Expert calls for harsher penalties for employers violating OHS rules
One occupational health and safety expert is calling on the Saskatchewan government to make regulatory changes to ensure employers are appropriately penalized for exposing workers to harm in the workplace.
Currently, many provinces don't have the ability to issue hefty fines directly to workplaces that put employees in harm's way, said Sean Tucker, a professor of occupational health and safety at the University of Regina, in a CBC report.
Instead, they can only order employers to fix violations – with no fines – or they can try to pursue large fines in court, which is costly and can take years, he said.
Two Co-op grocery employees poisoned
The statement comes after two teenagers working at Gateway Co-op grocery in Saskatchewan were poisoned on the job last year.
Wil Krotenko started feeling sick soon after starting his shift on Oct. 23 when his manager tasked him with cleaning enclosed areas of the meat department with a gas-powered pressure washer.
"I started feeling lightheaded and dizzy," he said, according to the CBC report. He staggered to the front of the store, he said, “and I guess that's when I collapsed."
He had to be airlifted to a hospital in Edmonton with severe carbon monoxide poisoning.
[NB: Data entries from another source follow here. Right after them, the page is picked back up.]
(** after [sync_tree_tunnel_addresses] every tree address of the assignment is
    recorded for its node, every tunnel record in the tree's range is the one
    the tree assigns, records outside that range survive unless the tree gives
    their node an address, and the other block types are as before. *)
Theorem sync_matches_tree (assigned : gmap string string) (s : IPAM St) :
  locked s = false →
  (∀ n a, allocations_ s !! n ≫= as_tunnel = Some a → is_Some (parse_cidr (al_base_network a))) →
  ∃ changed s', sync_tree_tunnel_addresses assigned s = Returned changed s' ∧
    (∀ n c, assigned !! n = Some c → tree_address c = true →
       net Tunnel (allocations_ s') n = Some c) ∧
    (∀ n x, net Tunnel (allocations_ s') n = Some x → tree_text x = true →
       assigned !! n = Some x) ∧
    (∀ n x, net Tunnel (allocations_ s) n = Some x → tree_text x = false →
       (∀ c, assigned !! n = Some c → tree_address c = false) →
       net Tunnel (allocations_ s') n = Some x) ∧
    (∀ T n, T ≠ Tunnel → net T (allocations_ s') n = net T (allocations_ s) n).
Proof.
  intros Hl Hp. apply sync_run; [done|]. intros n x. unfold net.
  change (slot Tunnel) with as_tunnel.
  destruct (allocations_ s !! n ≫= as_tunnel) as [a|] eqn:Ea; [|done].
  intros [= <-]. by apply (Hp n).
Qed.

(** [sweep_expired_tunnel_leases] never returns: it takes the mutex and then
    calls [tunnel_lease_timeout_sec], which takes it again. *)
Theorem sweep_deadlocks (s : IPAM St) : sweep_expired_tunnel_leases s = Deadlock.
Proof.
  unfold sweep_expired_tunnel_leases, with_lock at 1. destruct (locked s); [done|].
  unfold mbind at 1, ipam_bind at 1, tunnel_lease_timeout_sec, with_lock. done.
Qed.
End theorems.

(** ** Restart *)

Section restart.
Context `{TextCodec, ValueCodec, UnorderedMap, !TextCodecLaws} {St : Type} `{Storage St}
  `{!StorageLaws St "ipam" "allocations.json"}.

(** a restart loses nothing: when the storage takes the write, the service that
    starts from what [save_allocations] wrote holds exactly the saved records,
    and its rebuilt cursors keep the private and shared blocks disjoint, so the
    allocations after the restart are disjoint from those before it. *)
Theorem allocations_survive_restart (s : IPAM St) (clk : list Z) :
  (∀ n aset, allocations_ s !! n = Some aset → stored_set n aset) →
  block_inv Private s → block_inv Shared s → Forall is_u64 (clock s) →
  (∀ envelope, (write_file "ipam" "allocations.json" envelope (storage_ s)).1 = true) →
  ∃ s' s'', save_allocations s = Returned tt s' ∧
    on_start (new_ipam (storage_ s') clk) = Returned tt s'' ∧
    allocations_ s'' = allocations_ s ∧
    ∀ requests t T, T = Private ∨ T = Shared → Forall (request_ok T) requests →
      serve_all requests s'' = Some t → block_inv T t.
Proof.
  intros Hst Hp Hs Hclk Hwr.
  destruct (restart_run s clk Hst Hp Hs Hclk Hwr) as (s' & s'' & E1 & E2 & E3 & E4 & P2 & S2).
  exists s', s''. split; [done|]. split; [done|]. split; [done|].
  intros requests t T HT Hok Hrun.
  apply (serve_all_inv (block_inv T) (request_ok T)) with (requests := requests) (s := s'');
    try done; [|by destruct HT as [-> | ->]].
  intros r u Hr Hl Hi. by apply serve_block_inv.
Qed.
End restart.

(** ** Addresses *)

(** printing an address and a prefix length and parsing the text gives them
    back, for every 32-bit address and every prefix length of a byte. *)
Theorem cidr_round_trip (ip prefix : Z) :
  is_u32 ip → 0 <= prefix < 256 → parse_cidr (format_cidr ip prefix) = Some (ip, prefix).
Proof. apply parse_format_cidr. Qed.

(** [cidrs_overlap] answers true exactly when some address belongs to both
    blocks (the addresses that share the network part of the block). *)
Theorem overlap_means_common_address (a p b q : Z) :
  is_u32 a → is_u32 b → 0 <= p <= 32 → 0 <= q <= 32 →
  cidrs_overlap a p b q = true ↔ ∃ x, in_block a p x ∧ in_block b q x.
Proof. apply cidrs_overlap_spec. Qed.

(** [server_tunnel_for_backbone] accepts exactly the texts of the allocatable
    backbone addresses (bare or with /32), maps offset to offset, and two
    different backbone addresses never get the same tunnel address. *)
Theorem server_tunnel_mapping (cidr tunnel : string) :
  server_tunnel_for_backbone cidr = Some tunnel ↔
  ∃ offset, kBackboneUsableStart <= offset < kBackboneSize ∧
    tunnel = format_cidr (kServerTunnelBase + offset) 32 ∧
    (cidr = u32_to_ip (kBackboneBase + offset) ∨ cidr = format_cidr (kBackboneBase + offset) 32).
Proof.
  split; [apply server_tunnel_inv|].
  intros (offset & Ho & -> & [-> | ->]); [by apply server_tunnel_bare|by apply server_tunnel_maps].
Qed.

Lemma cidr_round_trip_witness :
  format_cidr 2886729738 32 = "172.16.0.10/32" ∧
  parse_cidr (format_cidr 2886729738 32) = Some (2886729738, 32).
Proof.
  split; [vm_compute; reflexivity|].
  apply cidr_round_trip; [split; vm_compute; [discriminate|reflexivity]|lia].
Defined.

Lemma overlap_means_common_address_witness :
  ∃ x, in_block 176160768 24 x ∧ in_block 176160772 30 x.
Proof.
  apply (overlap_means_common_address 176160768 24 176160772 30);
    [split; vm_compute; [discriminate|reflexivity]..|lia|lia|vm_compute; reflexivity].
Defined.

(** ** Concrete runs *)

Section runs.
Import Office.

Lemma blocks_never_overlap_witness :
  ∃ ip p ip' p', parse_cidr (al_base_network (record_of Private "b" used)) = Some (ip, p) ∧
    parse_cidr (al_base_network (record_of Private "c" used)) = Some (ip', p') ∧
    block_base Private <= ip ∧ ip + 2 ^ (32 - p) <= block_base Private + block_size Private ∧
    cidrs_overlap ip p ip' p' = false.
Proof.
  apply (blocks_never_overlap tt [100; 101; 102; 103; 104; 105; 106; 107] calls used Private "b" "c").
  - by left.
  - repeat constructor; intros; lia || done.
  - vm_compute. reflexivity.
  - done.
  - vm_compute. reflexivity.
  - vm_compute. reflexivity.
Defined.

Lemma backbone_addresses_unique_witness :
  al_base_network (record_of Backbone "s1" used) ≠ al_base_network (record_of Backbone "s2" used).
Proof.
  apply (backbone_addresses_unique tt [100; 101; 102; 103; 104; 105; 106; 107] calls used "s1" "s2").
  - vm_compute. reflexivity.
  - done.
  - vm_compute. reflexivity.
  - vm_compute. reflexivity.
Defined.

Lemma backbone_allocation_total_witness :
  (∃ o a s', usable o ∧ allocate_backbone_ip "s3" "AAAA" used = Returned a s' ∧
     al_base_network a = format_cidr (kBackboneBase + o) 32 ∧
     allocations_ s' !! "s3" ≫= as_backbone = Some a ∧
     ∀ m b, allocations_ used !! m ≫= as_backbone = Some b →
       al_base_network b ≠ al_base_network a) ∨
  ((∃ s', allocate_backbone_ip "s3" "AAAA" used = Threw s') ∧
   ∀ o, usable o → ∃ m b, allocations_ used !! m ≫= as_backbone = Some b ∧
     al_base_network b = format_cidr (kBackboneBase + o) 32).
Proof. apply (backbone_allocation_total used "s3" "AAAA"); vm_compute; reflexivity. Defined.

(** The tree moves a node's address and adds another. *)
Definition tree_assignment : gmap string string :=
  {[ "a" := "10.65.0.7/32"; "d" := "10.65.0.8/32" ]}.

Definition tunnel_parses (e : string * AllocationSet) : bool :=
  match as_tunnel e.2 with
  | Some t => bool_decide (is_Some (parse_cidr (al_base_network t)))
  | None => true
  end.

Lemma tunnels_parse (m : gmap string AllocationSet) :
  forallb tunnel_parses (map_to_list m) = true →
  ∀ n a, m !! n ≫= as_tunnel = Some a → is_Some (parse_cidr (al_base_network a)).
Proof.
  rewrite forallb_forall. intros Hall n a E. destruct (m !! n) as [aset|] eqn:En; [|done].
  apply elem_of_map_to_list, list_elem_of_In, Hall in En. unfold tunnel_parses in En.
  simpl in E, En. rewrite E in En. by apply bool_decide_eq_true_1 in En.
Qed.

Lemma sync_matches_tree_witness :
  ∃ changed s', sync_tree_tunnel_addresses tree_assignment used = Returned changed s' ∧
    (∀ n c, tree_assignment !! n = Some c → tree_address c = true →
       net Tunnel (allocations_ s') n = Some c) ∧
    (∀ n x, net Tunnel (allocations_ s') n = Some x → tree_text x = true →
       tree_assignment !! n = Some x) ∧
    (∀ n x, net Tunnel (allocations_ used) n = Some x → tree_text x = false →
       (∀ c, tree_assignment !! n = Some c → tree_address c = false) →
       net Tunnel (allocations_ s') n = Some x) ∧
    (∀ T n, T ≠ Tunnel → net T (allocations_ s') n = net T (allocations_ used) n).
Proof.
  apply (sync_matches_tree tree_assignment used); [vm_compute; reflexivity|].
  apply tunnels_parse. vm_compute. reflexivity.
Defined.

(** [do_expand_allocation] can make two nodes' blocks overlap: after two /30
    blocks are handed out, expanding the first one to /24 succeeds and covers
    the second. *)
Theorem expansion_can_overlap :
  ∃ s, serve_all [AllocatePrivate "a" 30; AllocatePrivate "b" 30; Expand "a" Private 24]
         (new_ipam tt []) = Some s ∧
    net Private (allocations_ s) "a" = Some "10.128.0.0/24" ∧
    net Private (allocations_ s) "b" = Some "10.128.0.4/30" ∧
    do_check_conflict "10.128.0.4/30" s = Returned true s ∧
    cidrs_overlap 176160768 24 176160772 30 = true.
Proof. eexists. split; [vm_compute; reflexivity|]. by vm_compute. Qed.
Krotenko spent hours in a hyperbaric chamber to replace the high levels of carbon monoxide in his blood with oxygen.
"He was basically at death's door," said Wil's father, Kurt Krotenko, in the same report. "If he would have passed out in that meat department alone with the pressure washer on.… He could have been dead right there."
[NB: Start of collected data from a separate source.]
(* ===== verification/TreeValidation.v ===== *)
(** * Tree operations: validation, and blocks of operations

    Models the identity, signing and validation parts of [Tree/TreeOps.cpp],
    the batch size of [Tree/TreeBatch.cpp], and [Tree/TreeChain.cpp]: the tree
    state a block of operations advances, the check a replica makes before it
    votes, the application of a certified block, and the leader's selection.
    [validate_op] is the source's sequence of checks; each numbered step of it
    is a definition, and the first refusal decides. *)

From S2P Require Import Prelude SecurityPolicy CanonicalEncoding Json EligibilityLedger.
From S2P Require Import EligibilityStore TreeTypes LinkToken TreeRules TreeOps.

(** ** Committed ids *)

(** Id (lowercase hex) to the signed time of the op that committed it. *)
Notation CommittedOpIds := (gmap string Z).

Definition committed_contains (committed : CommittedOpIds) (id : string) : bool :=
  bool_decide (is_Some (committed !! id)).

Definition prune_signed_before (cutoff : Z) (committed : CommittedOpIds) : CommittedOpIds :=
  filter (λ kv, cutoff <= kv.2) committed.

Definition committed_le (a b : string * Z) : Prop :=
  String.ltb a.1 b.1 = true ∨ (a.1 = b.1 ∧ a.2 <= b.2).
#[export] Instance committed_le_dec : RelDecision committed_le.
Proof. intros a b. unfold committed_le. apply _. Defined.

Definition committed_sorted (committed : CommittedOpIds) : list (string * Z) :=
  merge_sort committed_le (map_to_list committed).

Definition kCommittedIdMarginSec : Z := 600.

Definition committed_id_cutoff (block_time_sec : Z) : Z :=
  let window := kTreeOpMaxAgeSec + kCommittedIdMarginSec in
  if window <? block_time_sec then block_time_sec - window else 0.

Record TreeOpPolicy := mkPolicy {
  po_network_id : NetworkId;
  po_trusted_submitters : list string;
  po_root_key : string;
}.

(** The first refusal of two checks decides. *)
Definition and_then (first second : TreeOpVerdict) : TreeOpVerdict :=
  match first with Some r => Some r | None => second end.
Notation "a ⊳ b" := (and_then a b) (at level 60, right associativity).

Definition refuse_when (bad : bool) (refusal : TreeOpRefusal) (reason : string) : TreeOpVerdict :=
  if bad then Some (refusal, reason) else None.

Section validation.
Context `{TextCodec, HexCodec, Sodium, SodiumMessages, FloatText}.

(** ** Ids and signatures *)

Definition parse_ed25519_key (key : string) : option Ed25519PublicKey :=
  if negb (starts_with kEd25519Prefix key) then None
  else
    bytes ← from_base64 (string_drop 8 key);
    if (length bytes =? 32)%nat then Some (be_value bytes) else None.

Definition parse_signature (sig_b64 : string) : option Ed25519Signature :=
  bytes ← from_base64 sig_b64;
  if (length bytes =? 64)%nat then Some (be_value bytes) else None.

Definition digest_hex (d : Digest) : string := to_hex (be_bytes 32 d).

Definition compute_op_id (op : TreeOp) : Digest := digest (op_encoder op).

Definition op_id_hex (op : TreeOp) : string := digest_hex (op_id op).

Definition join_statement_encoder (js : JoinStatement) : CanonicalEncoder :=
  let enc := add_string (new_encoder kTreeOpStatementDomain) "join" in
  let enc := match parse_ed25519_key (js_device_pubkey js) with
             | Some key => add_digest enc key
             | None => add_string enc (js_device_pubkey js)
             end in
  match from_base64 (js_challenge js) with
  | Some challenge => add_bytes enc challenge
  | None => add_string enc (js_challenge js)
  end.

Definition statement_id_hex (op : TreeOp) : option string :=
  match ob_source (op_body op) with
  | Session => None
  | Delta =>
      let enc := add_string (new_encoder kTreeOpStatementDomain) "delta" in
      Some (digest_hex (digest (add_bytes enc (canonical_delta_json (ob_delta (op_body op))))))
  | Device => Some (digest_hex (digest (join_statement_encoder (ob_join (op_body op)))))
  end.

Definition redemption_id_hex (op : TreeOp) : option string :=
  grant ← ob_invite_grant (op_body op);
  Some (digest_hex (digest (add_string (new_encoder kTreeOpRedemptionDomain)
                              (le_token_hash grant)))).

Definition insert_opt (id : option string) (t : Z) (committed : CommittedOpIds) : CommittedOpIds :=
  match id with Some id => <[ id := t ]> committed | None => committed end.

Definition record_committed (op : TreeOp) (committed : CommittedOpIds) : CommittedOpIds :=
  let committed := <[ op_id_hex op := op_signed_at op ]> committed in
  let committed := insert_opt (statement_id_hex op) (op_signed_at op) committed in
  insert_opt (redemption_id_hex op)
    (match ob_invite_grant (op_body op) with Some grant => le_expires_at grant | None => 0 end)
    committed.

Definition signing_message (id : Digest) : list Z :=
  add_digest (new_encoder kTreeOpSignatureDomain) id.

Definition sign_tree_op (key : Ed25519Keypair) (op : TreeOp) : TreeOp :=
  let op := op <| op_author := kEd25519Prefix +:+ to_base64 (be_bytes 32 (kp_public_key key)) |> in
  let op := op <| op_id := compute_op_id op |> in
  op <| op_signature :=
       to_base64 (be_bytes 64 (crypto_sign_ed25519_detached (kp_private_key key)
                                 (signing_message (op_id op)))) |>.

Definition derive_join_node_id (device_pubkey : string) : string :=
  match parse_ed25519_key device_pubkey with
  | None => ""
  | Some key => String.substring 0 32 (digest_hex (crypto_hash_sha256 (be_bytes 32 key)))
  end.

Definition is_own_device_removal (op : TreeOp) : bool :=
  bool_decide (op_kind op = DeleteNode) && negb (bool_decide (ob_source (op_body op) = Delta)) &&
  negb (is_empty (op_target op)) && String.eqb (op_target op) (derive_join_node_id (op_principal op)).

Definition delta_signature_valid (delta : TreeDelta) : bool :=
  match parse_ed25519_key (td_signer_pubkey delta), parse_signature (td_signature delta) with
  | Some pubkey, Some sig =>
      crypto_sign_ed25519_verify_detached sig (canonical_delta_json delta) pubkey
  | _, _ => false
  end.

Definition trusted (policy : TreeOpPolicy) (canon : string) : bool :=
  existsb (λ t, String.eqb (canonical_principal t) canon) (po_trusted_submitters policy).

(** ** The steps of [validate_op] *)

Definition double_quote : string := String (Ascii.ascii_of_nat 34) "".

Definition format_verdict (op : TreeOp) : TreeOpVerdict :=
  let body := op_body op in
  refuse_when (negb (op_version op =? kTreeOpVersion)) Malformed "unsupported op version" ⊳
  refuse_when (negb (kind_known (op_kind op))) Malformed "unknown op kind" ⊳
  refuse_when (negb (source_allowed (op_kind op) (ob_source body)))
    Malformed "op source does not fit the op kind" ⊳
  refuse_when (is_empty (op_target op)) Malformed "op target is empty" ⊳
  refuse_when (is_empty (op_principal op)) Malformed "op principal is empty" ⊳
  refuse_when (ob_link_extension body && negb (link_extension_allowed op))
    Malformed "only a join or an invite acceptance has a link extension" ⊳
  refuse_when (bool_decide (is_Some (ob_invite_grant body)) && negb (ob_link_extension body))
    Malformed "an invite grant needs the link extension".

Definition binding_verdict (op : TreeOp) (policy : TreeOpPolicy) : TreeOpVerdict :=
  refuse_when (negb (op_network_id op =? po_network_id policy))
    WrongNetwork "op is bound to another network" ⊳
  refuse_when (kMaxTreeOpEncodedBytes <? Z.of_nat (length (encode_tree_op op)))
    Oversize "op too large" ⊳
  refuse_when (negb (compute_op_id op =? op_id op)) BadOpId "op id does not match".

Definition author_signature_valid (op : TreeOp) : bool :=
  match parse_ed25519_key (op_author op), parse_signature (op_signature op) with
  | Some author_key, Some sig =>
      crypto_sign_ed25519_verify_detached sig (signing_message (op_id op)) author_key
  | _, _ => false
  end.

Definition author_verdict (op : TreeOp) (policy : TreeOpPolicy) : TreeOpVerdict :=
  let author_canon := canonical_principal (op_author op) in
  refuse_when (is_empty author_canon || negb (trusted policy author_canon))
    UntrustedSubmitter "op author is not a trusted submitter" ⊳
  refuse_when (negb (author_signature_valid op)) BadSignature "op signature does not verify".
After his carbon monoxide poisoning, it’s possible Wil Krotenko could face long-term neurological, cognitive, physical and emotional problems, noted Louis Hugo Francescutti, a professor in the School of Public Health at the University of Alberta and an emergency physician, in the CBC report.
High carbon monoxide levels in confined space
An occupational Health and Safety report on the incident noted that carbon monoxide levels in the confined space where Krotenko was working were up to 60 times higher than what's considered safe over an eight-hour period under Saskatchewan's occupational health regulations, reported CBC.
Just the day before the incident, another teen worker had told their supervisor that “he passed out”, apparently from trying to do the same task assigned to Krotenko.
The supervisor even told the worker: “I’m pretty sure you’re sick from the fumes of this pressure washer[.] It’s really bad, you might need to go to the hospital.”
Both teens were unsupervised and received no training on how to use the equipment, reported CBC, citing statements from the teenage workers’ families and the workplace safety report.
Co-op broke four Occupational Health and Safety Regulations:
- failing to provide worker health and safety training
- failure to provide adequate supervision
- allowing employees under the age of 16 to work in a hazardous space
- exposing young workers to dangerous chemicals or substances
Co-op was ordered to comply with the rules it had broken within 11 weeks but faced no fines or other repercussions. The employer has complied, Co-op said.
Expert calls for Administrative Monetary Penalties
The government must put in place other tools such as administrative penalties so that for serious incidents that won’t go through a prosecution, “there can be a significant financial penalty” on the employer, Tucker said in the CBC article.
Administrative Monetary Penalties (AMPs) – severe fines that fill the gap between written orders to fix problems and court prosecution – is the solution, she said. However, Saskatchewan’s labour ministry has no plans to implement AMPs.
Tucker said that charges under Saskatchewan's occupational health and safety law should be made, but that would require Saskatchewan's Ministry of Labour Relations and Workplace Safety to pursue charges through the Ministry of Justice.
The ministry has no plans of doing that, at least for now.
"However, charges can be filed any time within two years from the date of the incident if new or additional evidence warrants it," a spokesperson said via email, according to CBC.